Но посещения эти соседки Балашихи истолковали по-своему. На следующий день утром, собравшись возле колодца, они стали выпытывать у сторожихи:
— Председатель, часом, не сватается за учительницу? Что-то дуже он зачастил до вас?..
Чернобровая, румянощекая Одарка Черненко, поддевая коромыслом ведро, сказала с протяжной зевотцей:
— Оксана там далеко где-то. А он человек молодой. Ему не все в конторе сидеть…
Балашиха хотя и не прочь была посудачить, отмалчивалась: как-никак речь шла о ее квартирантке, а от учительницы она за все время ничего, кроме добра, не видела.
Но и она не утерпела и, отнеся однажды на птицеферму гусиные яйца, спросила у Пелагеи Исидоровны как бы между прочим:
— Оксана ваша ничего не пишет?
— Давно письма не было.
Балашиха присела на опрокинутую вверх дном деревянную цыбарку, сказала, сокрушенно вздохнув:
— Ох, возвращалась бы она до дому. Что за жизнь такая! Муж дома, она где-то…

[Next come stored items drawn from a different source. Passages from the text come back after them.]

(** * MDP inventory control: the solver of [mdp_solver.py]

    A shallow embedding of class [MDPInventorySolver] and the properties of
    its demand, reward and transition models, of the Bellman update, of value
    iteration and of the (s, S) policy summary.

    Numbers.  Inventory levels, order quantities, demands and array indices
    are Python integers: [Z].  The costs, the demand parameters, the discount
    factor and every value the solver computes are Python/numpy floats; they
    are idealised here as real numbers ([R]): [+], [*], [<], [abs], [max]
    are the exact operations and rounding is not modelled.  The single
    non-finite float the program writes down, [float('-inf')], has its own
    constructor.  [scipy.stats.norm.pdf] is the normal density; it is a
    number only for a positive scale (scipy returns [nan] otherwise), so the
    theorems that say which values the Bellman update yields assume
    [demand_std > 0].  Where a statement is about the binary64 results
    themselves (the two summations of the transition model), the summations
    are written a second time over IEEE binary64 floats.

    Effects.  The numpy arrays are lists, read and written by index with
    numpy's index rule (a negative index counts from the end, anything else
    out of range raises [IndexError]).  Methods that read or write the arrays
    return a [result]: either a value or the Python exception raised.

    Randomness.  [simulate_episode] draws its demands from
    [np.random.normal]; the draws are an argument of the model, the [k]-th
    one being the value the [k]-th call returns.

    Left out: [export_results] and [main], which write a file and print. *)

From Stdlib Require Import Floats.PrimFloat.
From Stdlib Require Import Reals Lra Lia ZArith List.
From stdpp Require Import base list numbers strings gmap.
Import ListNotations.

Open Scope Z_scope.
Open Scope R_scope.

(** ** Exceptions and the error monad *)

(** The exceptions the solver can raise.  [NonFinite] is not a Python
    exception: it marks the one place where a float that is not a real
    number ([-inf]) would be stored in a table; it is shown unreachable. *)
Inductive exn : Type :=
  | IndexError
  | ValueError
  | UnboundLocalError
  | NonFinite.

Inductive result (A : Type) : Type :=
  | Ok (a : A)
  | Raise (e : exn).
Arguments Ok {A} a.
Arguments Raise {A} e.

#[global] Instance result_ret : MRet result := fun A a => Ok a.
#[global] Instance result_bind : MBind result := fun A B f m =>
  match m with
  | Ok a => f a
  | Raise e => Raise e
  end.

(** [for x in l: body], threading the loop-carried variables [s]. *)
Fixpoint for_each {S A : Type} (l : list A) (body : S -> A -> result S) (s : S)
  : result S :=
  match l with
  | [] => Ok s
  | x :: l' => s' ← body s x; for_each l' body s'
  end.

(** [range(n)] *)
Definition range (n : Z) : list Z := seqZ 0 n.

(** ** Floats as reals *)

#[global] Instance Rlt_decision : RelDecision Rlt := Rlt_dec.
#[global] Instance Rle_decision : RelDecision Rle := Rle_dec.
#[global] Instance R_inhabited : Inhabited R := populate 0.

(** [int(x)]: truncation towards zero. *)
Definition py_int (x : R) : Z :=
  if decide (0 <= x) then Int_part x else (- Int_part (- x))%Z.

(** A float that may be [float('-inf')]. *)
Inductive xfloat : Type :=
  | NegInf
  | Fin (r : R).

(** [e > m] where [m] may be [-inf]. *)
Definition gt_xfloat (e : R) (m : xfloat) : bool :=
  match m with
  | NegInf => true
  | Fin r => bool_decide (r < e)
  end.

(** [scipy.stats.norm.pdf(x, loc, scale)] for [scale > 0]: the standard
    normal density at [(x - loc) / scale], divided by [scale].  For
    [scale <= 0] scipy returns [nan], which no real number stands for: there
    the value below means nothing, and the theorems about values exclude it
    by the hypothesis [0 < demand_std]. *)
Definition std_norm_pdf (y : R) : R := exp (- (y * y) / 2) / sqrt (2 * PI).
Definition norm_pdf (x loc scale : R) : R :=
  std_norm_pdf ((x - loc) / scale) / scale.

(** ** numpy arrays *)

(** The position an index denotes in an array of length [len]. *)
Definition np_index (len : nat) (i : Z) : result nat :=
  if decide (0 <= i < Z.of_nat len)%Z then Ok (Z.to_nat i)
  else if decide (- Z.of_nat len <= i < 0)%Z then Ok (Z.to_nat (Z.of_nat len + i))
  else Raise IndexError.

(** [a[i]] *)
Definition getitem {A : Type} (a : list A) (i : Z) : result A :=
  k ← np_index (length a) i;
  match a !! k with
  | Some x => Ok x
  | None => Raise IndexError
  end.

(** [a[i] = x] *)
Definition setitem {A : Type} (a : list A) (i : Z) (x : A) : result (list A) :=
  k ← np_index (length a) i;
  Ok (<[k:=x]> a).

(** [m[i, j] = x] *)
Definition setitem2 {A : Type} (m : list (list A)) (i j : Z) (x : A)
  : result (list (list A)) :=
  row ← getitem m i;
  row' ← setitem row j x;
  setitem m i row'.

(** [np.max(a)] and [np.min(a)]: [ValueError] on an empty array. *)
Definition np_max (a : list R) : result R :=
  match a with
  | [] => Raise ValueError
  | x :: a' => Ok (foldl Rmax x a')
  end.
Definition np_min (a : list R) : result R :=
  match a with
  | [] => Raise ValueError
  | x :: a' => Ok (foldl Rmin x a')
  end.

(** [max(l)] on a list of integers. *)
Definition py_max (l : list Z) : result Z :=
  match l with
  | [] => Raise ValueError
  | x :: l' => Ok (foldl Z.max x l')
  end.

(** [np.mean(l)] on a non-empty list of integers. *)
Definition np_mean (l : list Z) : R :=
  IZR (foldr Z.add 0%Z l) / INR (length l).

(** ** The solver *)

Record config : Type := {
  max_inventory : Z;
  order_cost : R;
  holding_cost : R;
  stockout_cost : R;
  selling_price : R;
  demand_mean : R;
  demand_std : R;
  gamma : R
}.

(** The defaults of [config.get] in [__init__] (those of [main] as well). *)
Definition default_config : config := {|
  max_inventory := 100;
  order_cost := 50;
  holding_cost := 2;
  stockout_cost := 20;
  selling_price := 15;
  demand_mean := 10;
  demand_std := 3;
  gamma := 95 / 100
|}.

Record solver : Type := {
  conf : config;
  states : list Z;
  value_function : list R;
  policy : list Z;
  q_values : list (list R)
}.

Definition set_value_function (sv : solver) (vf : list R) : solver :=
  {| conf := conf sv; states := states sv; value_function := vf;
     policy := policy sv; q_values := q_values sv |}.
Definition set_policy (sv : solver) (p : list Z) : solver :=
  {| conf := conf sv; states := states sv; value_function := value_function sv;
     policy := p; q_values := q_values sv |}.
Definition set_q_values (sv : solver) (q : list (list R)) : solver :=
  {| conf := conf sv; states := states sv; value_function := value_function sv;
     policy := policy sv; q_values := q |}.

(** The tables of [__init__], lines 29-32: all zero. *)
Definition zeroed (c : config) : solver :=
  let sts := range (max_inventory c + 1) in
  {| conf := c;
     states := sts;
     value_function := replicate (length sts) 0;
     policy := replicate (length sts) 0%Z;
     q_values := replicate (length sts)
                   (replicate (Z.to_nat (max_inventory c + 1)) 0) |}.

(** [__init__]: [np.zeros] refuses the negative dimension that
    [max_inventory + 1] may be. *)
Definition init (c : config) : result solver :=
  if decide (max_inventory c + 1 < 0)%Z then Raise ValueError
  else Ok (zeroed c).

Definition demand_probability (c : config) (d : Z) : R :=
  if decide (d < 0)%Z then 0
  else norm_pdf (IZR d) (demand_mean c) (demand_std c).

Definition immediate_reward (c : config) (state action demand : Z) : R :=
  let sales := Z.min state demand in
  let revenue := IZR sales * selling_price c in
  let holding := IZR state * holding_cost c in
  let ordering :=
    if decide (action > 0)%Z then order_cost c + IZR (action * 5) else 0 in
  let stockout := IZR (Z.max 0 (demand - state)) * stockout_cost c in
  revenue - holding - ordering - stockout.

(** [int(self.demand_mean + 4 * self.demand_std)] *)
Definition max_demand (c : config) : Z :=
  py_int (demand_mean c + 4 * demand_std c).

(** [max(0, min(self.max_inventory, x))] *)
Definition clamp (c : config) (x : Z) : Z :=
  Z.max 0 (Z.min (max_inventory c) x).

Definition transition_probability (c : config) (state action next_state : Z)
  : R :=
  foldl (fun total_prob d =>
           let resulting_state := clamp c (state + action - d) in
           if decide (resulting_state = next_state)
           then total_prob + demand_probability c d
           else total_prob)
        0 (range (max_demand c + 1)).

(** The inner loop of [bellman_update] (lines 64-71): the expected value of
    ordering [action] in [state]. *)
Definition expected_value (sv : solver) (state action : Z) : result R :=
  let c := conf sv in
  for_each (range (max_demand c + 1))
    (fun expected_value demand =>
       let prob := demand_probability c demand in
       let reward := immediate_reward c state action demand in
       let next_state := clamp c (state + action - demand) in
       v ← getitem (value_function sv) next_state;
       Ok (expected_value + prob * (reward + gamma c * v)))
    0.

(** One turn of the loop over actions (lines 64-77). *)
Definition bellman_step (state : Z) (acc : xfloat * Z * solver) (action : Z)
  : result (xfloat * Z * solver) :=
  let '(max_value, best_action, sv) := acc in
  ev ← expected_value sv state action;
  q ← setitem2 (q_values sv) state action ev;
  let sv := set_q_values sv q in
  if gt_xfloat ev max_value then Ok (Fin ev, action, sv)
  else Ok (max_value, best_action, sv).

Definition bellman_update (sv : solver) (state : Z)
  : result (xfloat * Z * solver) :=
  let c := conf sv in
  let max_action := Z.min (max_inventory c - state) (max_inventory c) in
  for_each (range (max_action + 1)) (bellman_step state) (NegInf, 0%Z, sv).

(** One turn of the loop over states (lines 89-92). *)
Definition sweep_step (acc : R * solver) (state : Z) : result (R * solver) :=
  let '(delta, sv) := acc in
  '(new_value, best_action, sv) ← bellman_update sv state;
  match new_value with
  | NegInf => Raise NonFinite
  | Fin new_value =>
      old ← getitem (value_function sv) state;
      let delta := Rmax delta (Rabs (old - new_value)) in
      vf ← setitem (value_function sv) state new_value;
      let sv := set_value_function sv vf in
      p ← setitem (policy sv) state best_action;
      Ok (delta, set_policy sv p)
  end.

(** One sweep (lines 85-92): [delta = 0], then every state in turn. *)
Definition sweep (sv : solver) : result (R * solver) :=
  for_each (states sv) sweep_step (0, sv).

Record history_entry : Type := {
  h_iteration : Z;
  h_delta : R;
  h_max_value : R;
  h_min_value : R
}.

Record convergence : Type := {
  converged : bool;
  iterations : Z;
  final_delta : R;
  history : list history_entry
}.

(** The local variables of [value_iteration] that outlive its loop.  [delta]
    and [iteration] are bound by the first turn of the loop only. *)
Record vi_locals : Type := {
  l_delta : option R;
  l_iteration : option Z;
  l_history : list history_entry;
  l_solver : solver
}.

(** [for iteration in its: ...; if delta < epsilon: break] (lines 84-102).
    The copy [old_value] of line 86 is never read and has no counterpart. *)
Fixpoint vi_loop (epsilon : R) (its : list Z) (st : vi_locals)
  : result vi_locals :=
  match its with
  | [] => Ok st
  | iteration :: its' =>
      '(delta, sv) ← sweep (l_solver st);
      mx ← np_max (value_function sv);
      mn ← np_min (value_function sv);
      let entry := {| h_iteration := iteration + 1; h_delta := delta;
                      h_max_value := mx; h_min_value := mn |} in
      let st' := {| l_delta := Some delta; l_iteration := Some iteration;
                    l_history := l_history st ++ [entry]; l_solver := sv |} in
      if bool_decide (delta < epsilon) then Ok st'
      else vi_loop epsilon its' st'
  end.

(** Reading a local variable that may not have been assigned. *)
Definition local {A : Type} (v : option A) : result A :=
  match v with
  | Some x => Ok x
  | None => Raise UnboundLocalError
  end.

Definition value_iteration (sv : solver) (epsilon : R) (max_iterations : Z)
  : result (convergence * solver) :=
  st ← vi_loop epsilon (range max_iterations)
         {| l_delta := None; l_iteration := None; l_history := [];
            l_solver := sv |};
  delta ← local (l_delta st);
  iteration ← local (l_iteration st);
  Ok ({| converged := bool_decide (delta < epsilon);
         iterations := iteration + 1;
         final_delta := delta;
         history := l_history st |}, l_solver st).

(** One turn of the loop of [compute_s_S_policy] (lines 115-118). *)
Definition s_S_step (sv : solver) (acc : list Z * list Z) (state : Z)
  : result (list Z * list Z) :=
  let '(reorder_points, order_up_to) := acc in
  p ← getitem (policy sv) state;
  if decide (p > 0)%Z then
    p' ← getitem (policy sv) state;
    Ok (reorder_points ++ [state], order_up_to ++ [(state + p')%Z])
  else Ok (reorder_points, order_up_to).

— Оксана не одна там, — заступилась за дочь Пелагея Исидоровна.
— Ну все-таки… Обое они молодые, вместе и не жили еще…
Пелагея Исидоровна, нахмурив брови, молча просматривала яйца, а Балашиха тем временем тараторила:
— В разлуке, тетка Палажка, всяко бывает. Ну, там полгода, год, скажем, врозь, оно еще туда-сюда, а три года… Дело молодое…
— За свою я не беспокоюсь, — оборвала ее Пелагея Исидоровна.
— Так я же не про Оксаночку, — сказала Балашиха. — Про зятя вашего бабы языками треплют. Может, ничего такого и нету, ну, а все ж Петро до учительши частенько заходит. Полиночка — красивая барышня и личиком… и одевается аккуратненько…
— Хватит тебе языком трепать черт-те что! — сердито перебила Пелагея Исидоровна.
После ухода Балашихи она продолжала заниматься своим делом: осмотрела наседок, вычистила пристройку, предназначенную для цыплят, но настроение у нее явно испортилось. Балашиха растравила больное место: до Пелагеи Исидоровны и раньше доходили слухи о Петре и Волковой.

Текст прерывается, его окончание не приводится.